Wednesday, April 22, 2026

Invivoscribe PrepQuant: Streamlining Clinical DNA Extraction

The liquid biopsy space continues to grow and heat up - just this week Roche's Foundation Medicine unit announced the acquisition of Minimal Residual Disease (MRD) test developer Saga Diagnostics for just over a half billion dollars.  Numerous MRD and Multi-Cancer Early Detection (MCED) companies continue to spring up, with even more analyte types - first it was cell-free DNA, but now cell-free RNA and exosomes have entered the picture and probably a bunch more.  Extracting DNA from biofluids - mostly plasma, but sometimes urine or something else - is a critical step with many available methods - and many of those are labor intensive or incompletely automated.  As testing volumes scale, there will be a need to reduce the hands-on effort both to keep costs down and consistency up.  Just before AACR, Invivoscribe unveiled a new instrument for cell-free DNA purification and quantification which intends to reduce hands on time significantly over existing methods.

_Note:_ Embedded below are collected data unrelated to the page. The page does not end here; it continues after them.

(** An allocation [compose] accepts on its own. *)
Definition valid_allocation (a : Allocation.t) : Prop :=
  Allocation.participant_id a ≠ EmptyString ∧ valid_requirement (Allocation.resources a).

Section compose.
Import CompositeResource.

Lemma compose_loop_ok l seen r c :
  compose_loop seen r l = Ok c ↔
  Forall valid_allocation l ∧ NoDup (ids_of l) ∧ (∀ x, x ∈ ids_of l → x ∉ seen) ∧
  c = sum_from r l.
Proof.
  revert seen r. induction l as [|a l IH]; intros seen r; cbn [compose_loop].
  { split; [intros [= <-]; split_and!; [done|constructor|set_solver|done]|naive_solver]. }
  rewrite Forall_cons, fmap_cons, NoDup_cons. unfold valid_allocation at 1. split.
  - case_match eqn:He; [done|]. apply is_empty_str_false in He.
    case_bool_decide as Hs; [done|]. intros H. invert_result.
    match goal with H : ResourceFragment.validate_requirement _ = _ |- _ =>
      apply requirement_ok in H end.
    apply IH in H as (Hall & Hnd & Hseen & ->).
    split_and!; try done; set_solver.
  - intros ([[He%is_empty_str_false Hv%requirement_ok] Hall] & [Ha Hnd] & Hseen & ->).
    rewrite He, bool_decide_false by set_solver. rewrite Hv. simpl.
    apply IH. split_and!; try done. set_solver.
Qed.

Lemma compose_ok l c :
  compose l = Ok c ↔
  l ≠ [] ∧ Forall valid_allocation l ∧ NoDup (ids_of l) ∧ c = mk (sum_of l) l.
Proof.
  unfold compose. destruct l as [|a l]; [naive_solver|]. rewrite result_bind_ok. split.
  - intros (r & (? & ? & ? & ->)%compose_loop_ok & [= <-]). done.
  - intros (_ & ? & ? & ->). eexists. split; [|done]. apply compose_loop_ok.
    by split_and!.
Qed.

Lemma compose_loop_no_panic l seen r : compose_loop seen r l ≠ Panic.
Proof.
  revert seen r. induction l as [|a l IH]; intros seen r H; [done|]. cbn [compose_loop] in H.
  do 2 (case_match; [done|]). invert_result; [by eapply requirement_no_panic|by eapply IH].
Qed.

Lemma compose_no_panic l : compose l ≠ Panic.
Proof.
  unfold compose. intros H. case_match; [done|]. invert_result. by eapply compose_loop_no_panic.
Qed.

Lemma sum_from_nonneg l r :
  nonneg (ResourceFragment.cores r) = true → Forall valid_allocation l →
  nonneg (ResourceFragment.cores (sum_from r l)) = true.
Proof.
  intros Hr Hl. revert r Hr. induction Hl as [|a l Ha Hl IH]; intros r Hr; [done|].
  apply IH. apply f64_add_nonneg; [done|]. apply Ha.
Qed.

Lemma sum_from_wf l r :
  ResourceFragment.wf r → Forall ResourceFragment.wf (resources_of l) →
  ResourceFragment.wf (sum_from r l).
Proof.
  revert r. induction l as [|a l IH]; intros r Hr; [done|]. rewrite fmap_cons, Forall_cons.
  intros [Ha Hl]. apply IH; [|done]. by apply add_wf.
Qed.

(** A saturating field of a sum is the exact sum cut off at the maximum. *)
Lemma sum_from_field (f : ResourceFragment.t → N) (max : N) l r :
  (∀ a b, f (ResourceFragment.add a b) = saturating_add max (f a) (f b)) →
  (f r ≤ max)%N →
  f (sum_from r l) = N.min max (f r + foldr N.add 0%N (f <$> resources_of l)).
Proof.
  intros Hf. revert r. induction l as [|a l IH]; intros r Hr; [simpl; lia|].
  change (sum_from r (a :: l)) with (sum_from (ResourceFragment.add r (Allocation.resources a)) l).
  rewrite !fmap_cons. cbn [foldr]. rewrite IH; rewrite Hf; unfold saturating_add; lia.
Qed.

(** The cores are added up in the order of the allocations. *)
Lemma sum_from_cores l r :
  ResourceFragment.cores (sum_from r l) =
  foldl f64_add (ResourceFragment.cores r) (ResourceFragment.cores <$> resources_of l).
Proof. revert r. induction l as [|a l IH]; intros r; [done|]. apply IH. Qed.

Lemma sum_from_lifetime l r :
  ResourceFragment.lifetime (sum_from r l) =
  foldl ResourceFragment.min_lifetime (ResourceFragment.lifetime r)
    (ResourceFragment.lifetime <$> resources_of l).
Proof. revert r. induction l as [|a l IH]; intros r; [done|]. apply IH. Qed.

Lemma composed_validates l c : compose l = Ok c → validate c = Ok ().
Proof.
  intros Hl. unfold validate. apply compose_ok in Hl as Hl'. destruct Hl' as (_ & Hall & _ & ->).
  simpl. rewrite Hl. simpl. rewrite fragment_eqb_refl; [done|].
  by apply nonneg_not_nan, sum_from_nonneg.
Qed.

Lemma find_allocation_some x l a :
  find_allocation x l = Some a → a ∈ l ∧ Allocation.participant_id a = x.
Proof.
  unfold find_allocation. intros ([i b] & Hf & ->)%fmap_Some.
  apply list_find_Some in Hf as (Hi & Hp & _). split; [by eapply list_elem_of_lookup_2|done].
Qed.

Lemma find_allocation_elem l a :
  NoDup (ids_of l) → a ∈ l → find_allocation (Allocation.participant_id a) l = Some a.
Proof.
  intros Hnd Ha. unfold find_allocation.
  destruct (list_find_elem_of
    (λ b, Allocation.participant_id b = Allocation.participant_id a) l a Ha eq_refl) as [[i b] Hf].
  rewrite Hf. simpl. apply list_find_Some in Hf as (Hi & Hp & _). f_equal.
  eapply (NoDup_key_inj Allocation.participant_id); [done|by eapply list_elem_of_lookup_2|done|done].
Qed.
End compose.

(** ** The first allocation at fault *)

(** [a] is rejected with [e] after the allocations of [l1] were accepted. *)
Definition rejected (seen : gset string) (l1 : list Allocation.t) (a : Allocation.t)
    (e : ResourceError.t) : Prop :=
  let x := Allocation.participant_id a in
  (x ≠ EmptyString ∧ (x ∈ seen ∨ x ∈ ids_of l1) ∧ e = ResourceError.DuplicateParticipant) ∨
  (¬ valid_allocation a ∧ (x ∉ seen) ∧ (x ∉ ids_of l1) ∧ e = ResourceError.InvalidAllocation).

Lemma compose_loop_cons_err seen r a l e :
  EmptyString ∉ seen →
  CompositeResource.compose_loop seen r (a :: l) = Err e ↔
  rejected seen [] a e ∨
  (valid_allocation a ∧ (Allocation.participant_id a ∉ seen) ∧
   CompositeResource.compose_loop ({[Allocation.participant_id a]} ∪ seen)
     (ResourceFragment.add r (Allocation.resources a)) l = Err e).
Proof.
  intros Hs. unfold rejected, valid_allocation. cbn [CompositeResource.compose_loop].
  destruct (is_empty_str (Allocation.participant_id a)) eqn:He.
  - apply is_empty_str_true in He. rewrite He. set_solver.
  - apply is_empty_str_false in He. case_bool_decide as Hin; [set_solver|].
    destruct (requirement_ok_dec (Allocation.resources a)) as [Hv|[e' Hv]].
    + apply requirement_ok in Hv as Hv'. rewrite Hv'. simpl. split; [by auto|].
      intros [[|(Hn & _)]|(_ & _ & Hl)]; [set_solver|by destruct Hn|done].
    + rewrite Hv. simpl. assert (¬ valid_requirement (Allocation.resources a)) as Hn.
      { rewrite <- requirement_ok, Hv. done. }
      split; [intros [= <-]; left; right; set_solver|].
      intros [[|(_ & _ & _ & ->)]|([_ ?] & _)]; [set_solver|done|done].
Qed.

Lemma compose_loop_err l seen r e :
  EmptyString ∉ seen →
  CompositeResource.compose_loop seen r l = Err e ↔
  ∃ l1 a l2, l = l1 ++ a :: l2 ∧ Forall valid_allocation l1 ∧ NoDup (ids_of l1) ∧
    (∀ x, x ∈ ids_of l1 → x ∉ seen) ∧ rejected seen l1 a e.
Proof.
  revert seen r. induction l as [|b l IH]; intros seen r Hs.
  { split; [done|]. by intros ([] & ? & ? & ? & _). }
  rewrite compose_loop_cons_err by done. split.
  - intros [Hr|(Hv & Hb & Hl)].
    { exists [], b, l. split_and!; [done..|constructor|set_solver|done]. }
    apply IH in Hl as (l1 & a & l2 & -> & Hall & Hnd & Hseen & Hr); [|destruct Hv; set_solver].
    exists (b :: l1), a, l2. rewrite fmap_cons.
    split_and!; [done|by constructor|apply NoDup_cons; split; [set_solver|done]|set_solver|].
    unfold rejected in *. rewrite fmap_cons. set_solver.
  - intros ([|b' l1] & a & l2 & [= -> ->] & Hall & Hnd & Hseen & Hr); [by left|right].
    apply Forall_cons in Hall as [Hv Hall]. rewrite fmap_cons in Hnd, Hseen.
    apply NoDup_cons in Hnd as [Hb Hnd].
    split_and!; [done|set_solver|]. apply IH; [destruct Hv; set_solver|].
    exists l1, a, l2. split_and!; try done; [set_solver|].
    unfold rejected in *. rewrite fmap_cons in Hr. set_solver.
Qed.

(** ** Lifetimes of a sum *)

(** [shortest o ls]: [o] is the least bounded lifetime of [ls], unbounded when all of [ls] are. *)
Definition shortest (o : option Duration) (ls : list (option Duration)) : Prop :=
  match o with
  | Some d => Some d ∈ ls ∧ ∀ d', Some d' ∈ ls → (d ≤ d')%N
  | None => ∀ x, x ∈ ls → x = None
  end.

Lemma min_lifetime_shortest o ls x :
  shortest o ls → shortest (ResourceFragment.min_lifetime o x) (ls ++ [x]).
Proof.
  destruct o as [d|], x as [y|]; simpl; setoid_rewrite elem_of_app;
    setoid_rewrite list_elem_of_singleton.
  - intros [Hd Hmin]. split.
    + destruct (N.min_spec d y) as [[_ ->]|[_ ->]]; auto.
    + intros d' [Hd'|[= ->]]; [apply Hmin in Hd'|]; lia.
  - intros [Hd Hmin]. split; [by left|]. intros d' [|]; [by apply Hmin|done].
  - intros Hn. split; [by right|]. intros d' [Hd'|[= ->]]; [by apply Hn in Hd'|lia].
  - intros Hn x [|]; [by apply Hn|done].
Qed.

Lemma foldl_min_lifetime_shortest o ls0 ls :
  shortest o ls0 → shortest (foldl ResourceFragment.min_lifetime o ls) (ls0 ++ ls).
Proof.
  revert o ls0. induction ls as [|x ls IH]; intros o ls0 Ho; simpl.
  - by rewrite app_nil_r.
  - rewrite cons_middle, app_assoc. apply IH. by apply min_lifetime_shortest.
Qed.

(** ** Properties *)

Definition sum_field (f : ResourceFragment.t → N) (l : list Allocation.t) : N :=
  foldr N.add 0%N (f <$> resources_of l).
Lemma plan_lawful_fabric_witness :
  (plan demo_fabric demo_requirement 0).1 ≠ Err SchedulerError.InvalidOffer.
Proof. apply plan_lawful_fabric, memory_fabric_of_wf. Defined.

(** Requirements and offers at which the rounding of the remaining CPU shows:
    [1 + 2^-52] cores, against [2^-53] and [2] cores. *)
Definition cores_required : f64 := S754_finite false 4503599627370497 (-52).
Definition cores_tiny : f64 := S754_finite false 4503599627370496 (-105).
Definition cores_two : f64 := S754_finite false 4503599627370496 (-51).

(** C39: the allocation loop computes with rounded numbers of cores, so a scheduler can reject a
    requirement as unsatisfiable although a single offer of the fabric satisfies it: what an
    earlier, tiny offer contributes is lost when the rest is rounded. *)
Theorem plan_rounding_rejects `{UuidLib} (n : nat) :
  let requirement := fragment cores_required 0 0 0 0 None in
  let large := fragment cores_two 0 0 0 0 None in
  let fabric := memory_fabric_of [ResourceOffer.mk uuid_a (fragment cores_tiny 0 0 0 0 None);
                                  ResourceOffer.mk uuid_b large] in
  valid_requirement requirement ∧ well_formed_offers (offers fabric) ∧
  ResourceOffer.mk uuid_b large ∈ offers fabric ∧
  ResourceFragment.satisfies large requirement = true ∧
  plan fabric requirement n = (Err SchedulerError.InsufficientResources, n).
Proof.
  cbv zeta. split_and!.
  - by apply requirement_ok.
  - apply memory_fabric_laws, memory_fabric_of_wf.
  - right. left.
  - reflexivity.
  - vm_compute. reflexivity.
Qed.
(* ===== verification/main.v ===== *)
(** * The demonstration binary ([src/bin/openhost.rs])

    [main] offers one participant's resources on an in-memory fabric, plans a logical node for half
    of them and prints it. A run is an operation on the UUIDs drawn so far that returns the lines
    it prints. *)
From S2P Require Import prelude bytes time float identity uuid_demo resource node fabric scheduler.
From S2P Require Import testing.
From stdpp Require Import list pretty.
From Stdlib Require Import SpecFloat.
Open Scope string_scope.

(** ** [format!("{x:.2}")] of an [f64] *)

(** [n * 2 ^ e] rounded to an integer, ties to even. *)
Definition round_half_even (n : N) (e : Z) : N :=
  if (0 <=? e)%Z then (n * 2 ^ Z.to_N e)%N
  else
    let d := (2 ^ Z.to_N (- e))%N in
    let q := (n / d)%N in
    let r := (n mod d)%N in
    if (2 * r <? d)%N then q
    else if (d <? 2 * r)%N then (q + 1)%N
    else if N.even q then q else (q + 1)%N.

Definition sign_str (s : bool) : string := if s then "-" else "".

Definition show_hundredths (n : N) : string :=
  pretty (n / 100)%N +:+ "." +:+ pretty ((n mod 100) / 10)%N +:+ pretty (n mod 10)%N.

Definition fixed2 (x : f64) : string :=
  match x with
  | S754_nan => "NaN"
  | S754_infinity s => sign_str s +:+ "inf"
  | S754_zero s => sign_str s +:+ "0.00"
  | S754_finite s m e => sign_str s +:+ show_hundredths (round_half_even (100 * N.pos m) e)
  end.

Lemma round_half_even_nearest n e :
  (e < 0)%Z →
  let d := (2 ^ Z.to_N (- e))%N in
  (2 * Z.abs (Z.of_N n - Z.of_N (round_half_even n e) * Z.of_N d) ≤ Z.of_N d)%Z.
Proof.
  intros He d. unfold round_half_even. rewrite (proj2 (Z.leb_gt 0 e)) by done. fold d.
  assert (d ≠ 0%N) as Hd by (unfold d; apply N.pow_nonzero; lia).
  pose proof (N.div_mod n d Hd). pose proof (N.mod_lt n d Hd).
  generalize dependent (n / d)%N. generalize dependent (n mod d)%N. clearbody d.
  intros r Hr q ->. rewrite N2Z.inj_add, N2Z.inj_mul.
  repeat case_match; bools; rewrite ?N2Z.inj_add;
    match goal with |- (2 * Z.abs ?x ≤ _)%Z => ring_simplify x end; lia.
Qed.

Example fixed2_quarter : fixed2 (S754_finite false 4503599627370496 (-54)) = "0.25".
Proof. reflexivity. Qed.
Example fixed2_tie : fixed2 (S754_finite false 4503599627370496 (-55)) = "0.12".
Proof. reflexivity. Qed.
Example fixed2_negative : fixed2 (S754_finite true 6755399441055744 (-52)) = "-1.50".
Proof. reflexivity. Qed.

(** ** The program *)

Definition demo_offer : ResourceOffer.t := {|
  ResourceOffer.participant_id := "local-demo";
  ResourceOffer.resources := {|
    ResourceFragment.cpu := Cpu.mk f64_one;
    ResourceFragment.memory := Memory.mk (N.shiftl 256 20);
    ResourceFragment.storage := ResourceFragment.storage ResourceFragment.default;
    ResourceFragment.network := ResourceFragment.network ResourceFragment.default;
    ResourceFragment.gpu := ResourceFragment.gpu ResourceFragment.default;
    ResourceFragment.lifetime := ResourceFragment.lifetime ResourceFragment.default;
  |};
|}.

Definition demo_requirement : ResourceFragment.t := {|
  ResourceFragment.cpu := Cpu.mk f64_half;
  ResourceFragment.memory := Memory.mk (N.shiftl 128 20);
  ResourceFragment.storage := ResourceFragment.storage ResourceFragment.default;
  ResourceFragment.network := ResourceFragment.network ResourceFragment.default;
  ResourceFragment.gpu := ResourceFragment.gpu ResourceFragment.default;
  ResourceFragment.lifetime := ResourceFragment.lifetime ResourceFragment.default;
|}.

Definition node_line (node : LogicalNode.t) : string :=
  let resources := LogicalNode.resources node in
  "logical node: " +:+ LogicalNode.id node +:+ " (" +:+
  pretty (N.of_nat (length (CompositeResource.allocations resources))) +:+ " allocation(s), " +:+
  fixed2 (ResourceFragment.cores (CompositeResource.capacity resources)) +:+ " CPU cores, " +:+
  pretty (ResourceFragment.mem (CompositeResource.capacity resources)) +:+ " bytes memory)".

(** The fabric is shared with the scheduler, which only reads it. *)
Definition main `{UuidLib} : op nat Empty_set (list string) := λ draws,
  match MemoryFabric.upsert demo_offer MemoryFabric.new with
  | (Ok (), fabric) =>
    (node ← expect (plan fabric demo_requirement);
     mret ["OpenHost"; "The infrastructure is the network, not the machine."; node_line node])
      draws
  | (_, _) => (Panic, draws)
  end.

(** Whatever UUID it draws, the demonstration neither panics nor fails: it plans one allocation
    of exactly the required half core and 128 MiB, and prints the node with the drawn identity. *)
Theorem main_prints_the_node `{UuidLib} (draws : nat) :
  main draws =
    (Ok ["OpenHost"; "The infrastructure is the network, not the machine.";
         "logical node: " +:+ uuid_to_string (new_v4 draws) +:+
         " (1 allocation(s), 0.50 CPU cores, 134217728 bytes memory)"], S draws).
Proof. vm_compute. reflexivity. Qed.
Lemma response_roundtrip_witness :
  ∃ bytes s', write_response demo_response (demo_stream []) = (Ok (), s') ∧ Stream.output s' = bytes ∧
    (read_response (demo_stream bytes)).1 = Ok demo_response.
Proof.
  destruct (response_roundtrip demo_response (demo_stream [])) as [_ H].
  - split; [vm_compute; reflexivity|]. intros e [= <-]. vm_compute. reflexivity.
  - destruct H as (bytes & s' & H1 & H2 & H3); [vm_compute; discriminate..|].
    exists bytes, s'. split; [exact H1|split; [exact H2|]].
    specialize (H3 [] [] 1000%N). rewrite app_nil_r in H3. unfold demo_stream. by rewrite H3.
Defined.

Lemma read_request_sound_witness :
  let s := demo_stream (frame (enc_request demo_request)) in
  match read_request s with
  | (Ok r, _) => well_formed_request r ∧ valid_source r
  | _ => False
  end.
Proof.
  cbv zeta. destruct (read_request _) as [[r|e|] s'] eqn:E; [|vm_compute in E; discriminate..].
  destruct (read_request_sound _ _ _ E) as (H1 & H2 & _). split; [exact H1|exact H2].
Defined.
(* ===== verification/execution.v ===== *)
(** * Execution plans and their dispatch ([src/execution.rs])

    A plan lists the units of a logical node. A backend executes it; the dispatcher sends one
    request per unit over a transport, each from a scoped thread, and joins the threads in order.
    A dispatch is one atomic step on the world [W]; a [Schedule] is the order in which the threads
    of a plan take theirs. [scoped.v] has threads of many steps, and shows when interleaving them
    gives nothing else. *)
From S2P Require Import prelude bytes float identity uuid_demo resource node fabric participant.
From S2P Require Import registry scheduler runtime messages endpoint transport.
From stdpp Require Import list.

Module ExecutionError.
Inductive t :=
| EmptyWorkloadId
| InvalidNodeIdentity
| InvalidParticipantIdentity
| EmptyPlan
| InvalidResources
| InvalidRuntimeSpec
| WorkloadMismatch
| BackendRejected.
#[global] Instance eq_dec : EqDecision t.
Proof. solve_decision. Defined.
End ExecutionError.

Module ExecutionReceipt.
Record t := mk { workload_id : string; node_id : Identity.t; dispatched_units : nat }.
#[global] Instance eq_dec : EqDecision t.
Proof. solve_decision. Defined.
End ExecutionReceipt.

Module DispatchReceipt.
Record t := mk { workload_id : string; node_id : Identity.t; dispatched_units : nat }.
#[global] Instance eq_dec : EqDecision t.
Proof. solve_decision. Defined.

Definition from_responses (workload_id : string) (node_id : Identity.t) (responses : nat) : t :=
  {| workload_id := workload_id; node_id := node_id; dispatched_units := responses |}.
End DispatchReceipt.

PrepQuant is a benchtop instrument which accepts small disposable cartridges.  Cartridges are pre-filled with reagents.  Anywhere from 1 to 24 cartridges can be used in a run, enabling flexible sample batch sizes.  Initial launch will be cartridges for genomic or cell-free DNA, but cell-free RNA and FFPE reagent cartridges are on the Invivoscribe product roadmap. DNA is DNA - the same DNA can be used for qPCR, digital PCR, or high throughput sequencing.

PrepQuant cartridge

Preparing a batch involves loading the desired number of barcoded cartridges into a rack, peeling back a foil seal, pipetting in the sample, inserting two tips and the elution tube into a separate holder.  Once a batch is launched, the instrument handles the extraction, concentration of DNA, and quantitation - for many existing workflows, quantitation is a separate step requiring further hands-on time by the operator.


PrepQuant loaded with 24 cartridges

Two existing players in this market are the ThermoFisher KingFisher and the QIAGEN EZ2 instruments.  In side-by-side testing, PrepQuant delivers DNA which is equivalent or better than the legacy players on measures such as total DNA, 260/280 ratio (DNA purity), and 260/230.  Critically, the amount of hands-on time is reduced by over a factor of two.   

The instrument was developed through a collaboration between Invivoscribe and Hitachi High-Tech Corporation.  Hitachi may be best known in the genomics community for buying a major stake in electronic DNA mapping company Nabsys, but they have also quietly built a number of clinical systems which are sold under other brands.

Invivoscribe is an interesting company in that they both make products for others to use but also run their own network of clinical testing laboratories.  This hands-on expertise informs their product design and should reduce the risk of creating an instrument that sounds good but doesn't actually solve a key problem.  By simplifying DNA extraction for the growing DNA testing market, PrepQuant would seem likely to achieve product-market fit - though sometimes the marketplace makes fools of prognosticators such as I.